Now, issue ads are a problem, but not because they say things candidates don't like, and not because they let groups and activists spend lots of money on political arguments. They are a problem because they bypass candidates and parties, and so alienate politicians from politics. Last year, I listened as a leading gubernatorial candidate complained that so much money was being spent by independent groups on ''issue ads'' that he sometimes felt like a spectator in his own campaign. In the 1995-96 election cycle, the Annenberg Public Policy Center identified 29 groups spending a total of about $ 150 million on issue-ad campaigns; in the current cycle, the center finds 67 groups spending up to $330 million. American politics is being privatized.

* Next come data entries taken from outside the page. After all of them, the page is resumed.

(** * A shallow embedding of [top_shelf.py]: the [Identity] monad, the
    free functions [unit], [map], [apply], [bind], the equality
    [Identity.__eq__] and the test helper [_modify].

    Python objects live in a heap: an [Identity] instance is a reference
    [VObj l] to an [OIdentity] cell, a function object a reference
    [VFunc l] to an [OFun] cell holding its closure.  Numbers, strings,
    booleans and [None] are immediate values.  Floats are the primitive
    binary64 floats of Rocq, so that NaN compares unequal to itself as in
    Python.  Exceptions are an error outcome of the monad, and
    [random.randrange] reads the next number of a random stream kept in
    the state. *)

From Stdlib Require Import ZArith List String Bool Lia.
From Stdlib Require Import Floats.
Import ListNotations.

Open Scope Z_scope.

(** ** Values, objects and the interpreter state *)

Definition loc := nat.

Inductive val : Type :=
| VInt (z : Z)
| VBool (b : bool)
| VFloat (f : float)
| VComplex (re im : float)
| VStr (s : string)
| VNone
| VObj (l : loc)     (* a reference to an [Identity] instance *)
| VFunc (l : loc).   (* a reference to a function object *)
Arguments VObj l%_nat.
Arguments VFunc l%_nat.

(** What a generated ("raw") function does with its argument: return a
    value, construct a fresh [Identity] around a value, or raise. *)
Inductive exn : Type :=
| AttributeError
| TypeError
| OverflowError
| RecursionError.

Inductive uret : Type :=
| RVal (v : val)
| RNew (v : val)
| RRaise (e : exn).

(** The function objects of the module. *)
Inductive closure : Type :=
| CUser (g : val -> uret)
    (* a raw function, as the hypothesis strategies generate them *)
| CIdentity
    (* the module function [identity] *)
| CUnit
    (* the bound class method [Identity.unit] *)
| CMapLambda (monad function : val)
    (* [lambda x: monad.value(function(x))], built by [map] *)
| CModify (function : val) (cache : list (val * val)).
    (* the [lru_cache]d inner [f] returned by [_modify(function)]; its
       [pure] is left at the default [Identity.unit], the only one used *)

Inductive obj : Type :=
| OIdentity (value : val)
| OFun (c : closure).

Record state : Type := mkState {
  heap : list obj;
  rng : nat -> Z;    (* the random stream read by [random.randrange] *)
  rpos : nat
}.

Inductive outcome (A : Type) : Type :=
| Ret (a : A) (s : state)
| Raise (e : exn).
Arguments Ret {A} a s.
Arguments Raise {A} e.

Definition M (A : Type) : Type := state -> outcome A.

Definition ret {A} (a : A) : M A := fun s => Ret a s.
Definition raise {A} (e : exn) : M A := fun _ => Raise e.
Definition mbind {A B} (m : M A) (k : A -> M B) : M B :=
  fun s => match m s with Ret a s' => k a s' | Raise e => Raise e end.

Notation "x <- m ;; k" := (mbind m (fun x => k))
  (at level 61, m at next level, right associativity).
Notation "m ;;; k" := (mbind m (fun _ => k))
  (at level 61, right associativity).

Definition load (l : loc) : M obj :=
  fun s => match nth_error (heap s) l with
           | Some o => Ret o s
           | None => Raise AttributeError
           end.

In 1998, the country is reaching a decision point. What distinguishes Wisconsin is that it has arrived there first. The ludicrously complicated 1970s-style limits on contributions and political action committees and ''soft money'' and hard money have, taken together, done precisely nothing, zilch, to get private money out of politics. All they have done is push the money into the gray market of issue ads. How to deal with this? One option is to let more money back in the front door by raising contribution limits. Better still is the Rauch Plan: Eliminate all campaign finance rules except disclosure, but offer generous public financing to candidates who agree to shun private money. (For more on this excellent idea, see NJ, 3/29/97, p. 604.)

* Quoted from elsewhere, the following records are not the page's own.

(** * Retrieval engine of the Paves chat companion

    A shallow embedding of [document_processor.py] (the chunker) and
    [vector_store.py] (the TF-IDF index and the cosine ranker), and the
    properties of the specification settled against them.

    Modelling conventions.
    - A Python [str] is a [list ascii]; a character is a code point below
      256 (Latin-1).  The character classes of [str.strip], [str.lower]
      and of the regular expressions ([\s], [\w], [\d]) are those of
      Python on that range.
    - A Python [float] is a real number ([R]): [math.log] is [ln],
      [math.sqrt] is [sqrt], [/] is real division.  Sums over a [set] or a
      [dict] are taken in the order of [elements] / [map_to_list]; real
      addition makes the order irrelevant.  Rounding is not modelled: no
      statement bounds a score from above or gives its value when it is
      not 0, and the concrete weights that the counterexamples evaluate
      are 0 and 1, which binary floating point computes exactly as well.
    - A [dict] or [Counter] keyed by tokens is a [gmap], a [set] a [gset];
      a [dict] whose order is observable (chunk metadata, the fields of a
      JSON object) is an association list.
    - The dictionaries handled by the store are typed records: a chunk
      has a [str] content and a metadata dictionary, as [create_chunks]
      builds them.
    - Object state is passed explicitly: a [VectorStore.t] record for the
      index, a [Disk] record for the snapshot file; [uuid.uuid4] is a
      supply of identifiers passed to [add_documents].
    - [json.dump] and [json.load] store and read back a JSON value.  The
      text of the file is not modelled, except that a file whose text is
      not the text of a JSON value, as a truncated file, is
      [Unreadable]: [open(path, 'w')] truncates the file before
      [json.dump] writes, and [_save_data] catches what either raises.
    - The conversions between [int] and [str] raise [ValueError] beyond
      [int_max_str_digits] digits: [int] in [create_chunks] for the
      digits of a page marker, [int.__repr__] in [json.dump] for an
      integer of the metadata, the f-string of [_prepare_context] for a
      file name or a page.  A method that does not catch the exception
      returns an [option], [None] standing for the exception.
    - The [try]/[except] blocks of [add_documents] and
      [similarity_search] catch exceptions that no well-typed input
      raises; the functions are total.
    - The other modules of the program are embedded as far as they are
      functions of their arguments: the text cleaning, the file names
      and the keywords of [utils.py], the fallback responses and the
      streaming of [llm_client.py], and [add_document] and [query] of
      [rag_system.py].  What lies outside the program is an argument:
      reading a PDF file gives the texts of its pages or an exception
      ([DocumentProcessor.pdf]), and the language-model service answers
      a prompt with a completion, without choice, or with an exception
      ([LLMClient.completion], [LLMClient.stream]). *)

From Stdlib Require Import Reals Lra ZArith Ascii String List Lia Bool.
From Stdlib Require DecimalNat.
From stdpp Require Import gmap strings list fin_maps sorting.

Abbreviation str := (list ascii).

(** A string literal as a Python [str]. *)
Definition py (s : string) : str := list_ascii_of_string s.

(** ** Python string primitives *)
Module PyStr.

Definition code (c : ascii) : nat := nat_of_ascii c.

Definition in_range (lo hi n : nat) : bool := (lo <=? n) && (n <=? hi).

(** [str.isspace] on one character, also the class [\s] of [re]:
    TAB..CR, FS..US, space, NEL and NBSP. *)
Definition is_space (c : ascii) : bool :=
  let n := code c in
  in_range 9 13 n || in_range 28 32 n || (n =? 133) || (n =? 160).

Another option is the Wisconsin Plan, which is more akin to what reformers want for the country as a whole: Crack down on private political ads that try--gadzooks!--to help or hurt political candidates. Wisconsin offers a preview of the results: Politicians are using legal threats to squelch antagonistic TV ads; prosecutors are investigating political activists to find out whether they tried to influence politics; and interest groups are becoming fearful of criticizing candidates by name. Thank Wisconsin, then, for reminding the rest of the country that criminalizing political speech, even with the best of intentions, inevitably produces less speech and more criminals.